Output a verbatim copy of the data, cut off after the line that contains "From stdpp Require Import gmap".
::: Provided data :::
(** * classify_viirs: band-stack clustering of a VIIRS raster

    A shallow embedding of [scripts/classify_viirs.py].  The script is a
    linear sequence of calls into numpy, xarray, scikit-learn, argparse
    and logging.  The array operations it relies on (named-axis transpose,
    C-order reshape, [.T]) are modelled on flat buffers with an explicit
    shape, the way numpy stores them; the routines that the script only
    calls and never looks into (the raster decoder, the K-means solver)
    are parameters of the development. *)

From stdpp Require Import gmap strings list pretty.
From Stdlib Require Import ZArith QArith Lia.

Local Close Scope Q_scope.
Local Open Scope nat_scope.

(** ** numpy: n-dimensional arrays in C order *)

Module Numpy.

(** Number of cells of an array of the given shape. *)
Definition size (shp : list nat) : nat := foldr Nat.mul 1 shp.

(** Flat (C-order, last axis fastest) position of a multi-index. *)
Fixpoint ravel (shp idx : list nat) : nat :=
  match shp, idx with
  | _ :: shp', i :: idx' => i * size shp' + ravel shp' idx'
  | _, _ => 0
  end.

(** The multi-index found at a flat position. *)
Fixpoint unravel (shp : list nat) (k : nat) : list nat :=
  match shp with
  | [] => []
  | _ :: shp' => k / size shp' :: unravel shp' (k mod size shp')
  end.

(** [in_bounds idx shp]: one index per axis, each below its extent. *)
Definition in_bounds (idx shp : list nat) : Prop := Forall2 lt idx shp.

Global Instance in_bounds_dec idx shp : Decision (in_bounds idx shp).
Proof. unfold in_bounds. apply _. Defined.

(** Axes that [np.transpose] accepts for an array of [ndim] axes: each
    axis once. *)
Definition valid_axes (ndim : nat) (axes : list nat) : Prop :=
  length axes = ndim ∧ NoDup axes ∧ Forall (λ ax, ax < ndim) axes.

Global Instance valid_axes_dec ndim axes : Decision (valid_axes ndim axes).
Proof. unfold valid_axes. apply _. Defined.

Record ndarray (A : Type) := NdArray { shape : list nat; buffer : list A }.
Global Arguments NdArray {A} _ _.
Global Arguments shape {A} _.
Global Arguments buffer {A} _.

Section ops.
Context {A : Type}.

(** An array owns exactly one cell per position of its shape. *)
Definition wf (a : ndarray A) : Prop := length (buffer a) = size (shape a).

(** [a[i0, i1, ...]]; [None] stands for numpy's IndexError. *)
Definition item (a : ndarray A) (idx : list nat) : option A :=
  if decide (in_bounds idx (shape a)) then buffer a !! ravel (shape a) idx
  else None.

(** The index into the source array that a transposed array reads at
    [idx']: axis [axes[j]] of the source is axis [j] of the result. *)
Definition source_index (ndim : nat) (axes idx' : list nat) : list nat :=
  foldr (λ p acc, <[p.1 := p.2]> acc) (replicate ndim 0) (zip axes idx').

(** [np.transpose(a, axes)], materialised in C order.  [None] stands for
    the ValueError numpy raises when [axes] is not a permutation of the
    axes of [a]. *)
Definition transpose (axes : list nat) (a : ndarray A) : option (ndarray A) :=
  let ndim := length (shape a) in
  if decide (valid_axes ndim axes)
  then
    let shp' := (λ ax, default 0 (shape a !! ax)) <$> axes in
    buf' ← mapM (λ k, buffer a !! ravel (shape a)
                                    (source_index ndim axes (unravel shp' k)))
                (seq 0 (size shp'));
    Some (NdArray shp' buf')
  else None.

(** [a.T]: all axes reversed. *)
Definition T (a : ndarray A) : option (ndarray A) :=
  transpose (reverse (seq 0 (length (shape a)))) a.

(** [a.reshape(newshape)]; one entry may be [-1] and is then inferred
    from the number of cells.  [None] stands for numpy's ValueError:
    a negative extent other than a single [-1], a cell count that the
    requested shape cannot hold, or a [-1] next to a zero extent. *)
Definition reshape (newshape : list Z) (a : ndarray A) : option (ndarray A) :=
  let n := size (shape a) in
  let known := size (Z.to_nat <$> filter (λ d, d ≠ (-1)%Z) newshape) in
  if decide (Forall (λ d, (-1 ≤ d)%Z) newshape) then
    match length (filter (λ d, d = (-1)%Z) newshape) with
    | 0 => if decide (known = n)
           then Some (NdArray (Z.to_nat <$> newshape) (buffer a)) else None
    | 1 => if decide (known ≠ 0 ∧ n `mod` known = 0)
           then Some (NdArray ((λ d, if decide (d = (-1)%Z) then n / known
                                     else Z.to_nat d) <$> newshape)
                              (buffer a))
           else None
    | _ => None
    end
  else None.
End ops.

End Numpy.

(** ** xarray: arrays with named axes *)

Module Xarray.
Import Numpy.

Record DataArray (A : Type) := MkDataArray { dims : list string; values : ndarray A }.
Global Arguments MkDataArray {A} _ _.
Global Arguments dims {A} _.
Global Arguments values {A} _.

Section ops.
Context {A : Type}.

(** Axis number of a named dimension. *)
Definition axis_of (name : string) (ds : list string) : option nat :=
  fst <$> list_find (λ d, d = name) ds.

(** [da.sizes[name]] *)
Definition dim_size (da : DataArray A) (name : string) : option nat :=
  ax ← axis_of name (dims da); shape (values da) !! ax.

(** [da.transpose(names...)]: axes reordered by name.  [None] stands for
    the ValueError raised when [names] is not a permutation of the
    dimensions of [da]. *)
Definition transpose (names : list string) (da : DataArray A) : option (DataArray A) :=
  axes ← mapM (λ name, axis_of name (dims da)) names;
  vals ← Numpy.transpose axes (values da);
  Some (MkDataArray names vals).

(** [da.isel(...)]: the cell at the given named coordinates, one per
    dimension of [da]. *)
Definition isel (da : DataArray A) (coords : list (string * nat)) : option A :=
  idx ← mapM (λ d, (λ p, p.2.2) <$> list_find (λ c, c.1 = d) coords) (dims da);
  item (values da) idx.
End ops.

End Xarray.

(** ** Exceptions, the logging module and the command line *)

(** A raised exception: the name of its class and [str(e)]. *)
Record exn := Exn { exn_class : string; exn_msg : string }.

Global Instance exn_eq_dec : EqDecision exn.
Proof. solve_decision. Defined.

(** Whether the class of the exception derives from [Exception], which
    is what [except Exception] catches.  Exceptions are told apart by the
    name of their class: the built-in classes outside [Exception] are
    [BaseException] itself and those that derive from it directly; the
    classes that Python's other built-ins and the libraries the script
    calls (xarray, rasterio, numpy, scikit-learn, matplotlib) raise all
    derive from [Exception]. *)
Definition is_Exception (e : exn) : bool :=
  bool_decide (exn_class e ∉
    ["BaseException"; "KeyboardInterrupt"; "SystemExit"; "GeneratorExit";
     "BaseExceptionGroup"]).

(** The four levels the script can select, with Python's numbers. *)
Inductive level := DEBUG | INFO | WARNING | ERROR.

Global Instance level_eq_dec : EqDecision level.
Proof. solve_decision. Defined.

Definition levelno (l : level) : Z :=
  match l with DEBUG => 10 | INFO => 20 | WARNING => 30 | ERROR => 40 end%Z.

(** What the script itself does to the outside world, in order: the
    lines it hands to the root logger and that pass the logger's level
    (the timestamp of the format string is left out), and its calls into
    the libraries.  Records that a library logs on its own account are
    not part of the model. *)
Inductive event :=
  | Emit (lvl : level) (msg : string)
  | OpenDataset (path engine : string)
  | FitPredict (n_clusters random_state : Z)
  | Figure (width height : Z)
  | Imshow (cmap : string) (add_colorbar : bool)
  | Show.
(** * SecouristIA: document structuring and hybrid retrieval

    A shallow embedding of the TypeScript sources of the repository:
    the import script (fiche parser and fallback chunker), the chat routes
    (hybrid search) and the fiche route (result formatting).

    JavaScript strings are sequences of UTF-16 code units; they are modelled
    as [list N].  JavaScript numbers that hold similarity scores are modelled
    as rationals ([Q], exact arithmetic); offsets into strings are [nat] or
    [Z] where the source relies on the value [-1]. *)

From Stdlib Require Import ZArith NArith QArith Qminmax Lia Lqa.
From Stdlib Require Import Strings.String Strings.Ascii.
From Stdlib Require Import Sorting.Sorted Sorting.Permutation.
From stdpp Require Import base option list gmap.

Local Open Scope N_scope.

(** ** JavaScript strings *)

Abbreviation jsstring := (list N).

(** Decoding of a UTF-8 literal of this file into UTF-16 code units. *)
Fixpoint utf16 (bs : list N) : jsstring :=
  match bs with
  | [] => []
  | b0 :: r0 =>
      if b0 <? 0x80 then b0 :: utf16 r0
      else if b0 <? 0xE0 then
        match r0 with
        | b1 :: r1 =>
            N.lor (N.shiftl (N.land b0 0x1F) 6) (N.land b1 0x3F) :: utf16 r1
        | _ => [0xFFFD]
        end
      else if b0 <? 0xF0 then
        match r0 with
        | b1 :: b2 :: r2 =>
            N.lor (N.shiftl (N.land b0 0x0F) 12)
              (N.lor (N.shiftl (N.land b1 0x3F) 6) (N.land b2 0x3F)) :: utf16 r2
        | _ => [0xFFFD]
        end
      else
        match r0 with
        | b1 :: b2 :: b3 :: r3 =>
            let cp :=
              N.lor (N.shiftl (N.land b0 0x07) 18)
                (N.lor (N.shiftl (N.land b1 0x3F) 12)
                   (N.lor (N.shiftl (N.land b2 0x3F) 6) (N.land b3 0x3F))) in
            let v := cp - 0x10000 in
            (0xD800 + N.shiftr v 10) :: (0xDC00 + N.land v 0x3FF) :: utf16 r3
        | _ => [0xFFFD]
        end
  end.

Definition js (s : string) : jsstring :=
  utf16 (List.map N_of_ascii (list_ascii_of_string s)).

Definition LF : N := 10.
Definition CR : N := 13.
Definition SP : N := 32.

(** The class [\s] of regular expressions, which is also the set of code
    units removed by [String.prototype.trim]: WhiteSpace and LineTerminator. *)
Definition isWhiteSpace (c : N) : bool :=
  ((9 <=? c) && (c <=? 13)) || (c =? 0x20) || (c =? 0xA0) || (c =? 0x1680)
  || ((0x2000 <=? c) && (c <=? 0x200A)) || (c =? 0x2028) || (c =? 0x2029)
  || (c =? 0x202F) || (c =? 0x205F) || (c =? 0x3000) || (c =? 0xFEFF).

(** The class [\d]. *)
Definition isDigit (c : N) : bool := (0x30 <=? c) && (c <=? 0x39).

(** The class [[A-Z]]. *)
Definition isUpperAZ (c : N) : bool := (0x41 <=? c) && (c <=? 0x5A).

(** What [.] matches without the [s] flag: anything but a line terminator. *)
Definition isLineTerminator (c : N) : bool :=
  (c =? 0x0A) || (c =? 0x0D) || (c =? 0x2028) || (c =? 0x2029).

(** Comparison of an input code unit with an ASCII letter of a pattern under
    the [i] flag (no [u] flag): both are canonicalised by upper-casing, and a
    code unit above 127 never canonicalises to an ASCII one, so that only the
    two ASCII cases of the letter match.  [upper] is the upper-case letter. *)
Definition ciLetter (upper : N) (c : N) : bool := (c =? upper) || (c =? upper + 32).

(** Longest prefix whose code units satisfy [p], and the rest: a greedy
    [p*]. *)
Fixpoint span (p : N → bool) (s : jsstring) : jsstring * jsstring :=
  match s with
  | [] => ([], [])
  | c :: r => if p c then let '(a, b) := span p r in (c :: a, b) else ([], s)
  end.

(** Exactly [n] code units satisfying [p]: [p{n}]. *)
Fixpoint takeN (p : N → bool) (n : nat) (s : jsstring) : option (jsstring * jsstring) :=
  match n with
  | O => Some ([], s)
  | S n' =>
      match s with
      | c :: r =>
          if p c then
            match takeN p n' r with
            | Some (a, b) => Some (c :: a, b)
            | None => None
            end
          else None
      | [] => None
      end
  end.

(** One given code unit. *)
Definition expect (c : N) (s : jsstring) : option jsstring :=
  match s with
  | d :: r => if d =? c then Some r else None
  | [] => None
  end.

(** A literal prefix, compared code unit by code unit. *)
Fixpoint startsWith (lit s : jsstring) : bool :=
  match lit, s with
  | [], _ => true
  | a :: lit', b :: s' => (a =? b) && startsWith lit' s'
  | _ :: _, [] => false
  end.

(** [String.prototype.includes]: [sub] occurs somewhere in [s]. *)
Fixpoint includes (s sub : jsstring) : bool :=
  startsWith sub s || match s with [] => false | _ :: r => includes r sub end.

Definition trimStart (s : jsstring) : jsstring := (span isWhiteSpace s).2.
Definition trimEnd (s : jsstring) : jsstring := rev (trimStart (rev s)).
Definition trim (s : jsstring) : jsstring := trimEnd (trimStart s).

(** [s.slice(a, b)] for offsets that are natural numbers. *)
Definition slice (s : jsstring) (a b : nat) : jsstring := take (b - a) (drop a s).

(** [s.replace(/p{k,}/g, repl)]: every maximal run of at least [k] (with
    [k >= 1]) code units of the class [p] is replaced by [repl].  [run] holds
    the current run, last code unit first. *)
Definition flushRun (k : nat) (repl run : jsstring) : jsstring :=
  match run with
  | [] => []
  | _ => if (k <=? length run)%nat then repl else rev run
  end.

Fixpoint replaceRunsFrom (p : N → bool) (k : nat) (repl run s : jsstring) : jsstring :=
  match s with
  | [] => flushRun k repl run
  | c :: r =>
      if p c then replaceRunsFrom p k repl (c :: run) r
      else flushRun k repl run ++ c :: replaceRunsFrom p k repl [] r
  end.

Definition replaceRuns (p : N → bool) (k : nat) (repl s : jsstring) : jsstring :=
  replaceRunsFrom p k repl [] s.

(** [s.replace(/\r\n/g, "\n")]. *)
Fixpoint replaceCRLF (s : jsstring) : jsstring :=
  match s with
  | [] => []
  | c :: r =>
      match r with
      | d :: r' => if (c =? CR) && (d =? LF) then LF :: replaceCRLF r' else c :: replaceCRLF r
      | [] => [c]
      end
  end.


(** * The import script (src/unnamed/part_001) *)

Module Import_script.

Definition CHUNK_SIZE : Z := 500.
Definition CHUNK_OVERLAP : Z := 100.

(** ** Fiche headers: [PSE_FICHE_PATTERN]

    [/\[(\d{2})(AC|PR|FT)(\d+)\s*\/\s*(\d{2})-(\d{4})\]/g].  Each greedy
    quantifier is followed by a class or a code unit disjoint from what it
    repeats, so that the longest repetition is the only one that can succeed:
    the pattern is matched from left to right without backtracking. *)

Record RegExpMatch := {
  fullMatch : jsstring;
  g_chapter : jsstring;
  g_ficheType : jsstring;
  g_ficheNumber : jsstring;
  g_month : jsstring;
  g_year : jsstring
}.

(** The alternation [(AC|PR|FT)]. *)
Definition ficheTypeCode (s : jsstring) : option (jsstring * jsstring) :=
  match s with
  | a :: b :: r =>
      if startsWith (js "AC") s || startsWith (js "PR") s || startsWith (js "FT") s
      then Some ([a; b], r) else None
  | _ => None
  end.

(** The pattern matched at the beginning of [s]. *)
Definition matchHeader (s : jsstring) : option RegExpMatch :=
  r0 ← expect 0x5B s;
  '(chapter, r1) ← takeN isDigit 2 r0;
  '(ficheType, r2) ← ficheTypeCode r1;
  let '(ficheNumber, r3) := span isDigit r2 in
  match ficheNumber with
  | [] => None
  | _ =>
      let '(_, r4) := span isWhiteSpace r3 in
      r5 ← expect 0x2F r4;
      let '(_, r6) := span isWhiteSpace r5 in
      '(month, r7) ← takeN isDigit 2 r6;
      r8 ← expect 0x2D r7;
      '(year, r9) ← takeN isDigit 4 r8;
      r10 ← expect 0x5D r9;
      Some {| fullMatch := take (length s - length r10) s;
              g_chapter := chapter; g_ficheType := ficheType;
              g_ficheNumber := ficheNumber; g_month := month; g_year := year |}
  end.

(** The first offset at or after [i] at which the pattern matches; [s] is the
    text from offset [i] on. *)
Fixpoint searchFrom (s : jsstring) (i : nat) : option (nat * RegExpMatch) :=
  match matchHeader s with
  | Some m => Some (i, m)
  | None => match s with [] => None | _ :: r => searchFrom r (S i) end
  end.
:::
| Answer to the problem |
(** * classify_viirs: band-stack clustering of a VIIRS raster

    A shallow embedding of [scripts/classify_viirs.py].  The script is a
    linear sequence of calls into numpy, xarray, scikit-learn, argparse
    and logging.  The array operations it relies on (named-axis transpose,
    C-order reshape, [.T]) are modelled on flat buffers with an explicit
    shape, the way numpy stores them; the routines that the script only
    calls and never looks into (the raster decoder, the K-means solver)
    are parameters of the development. *)

From stdpp Require Import gmap strings list pretty.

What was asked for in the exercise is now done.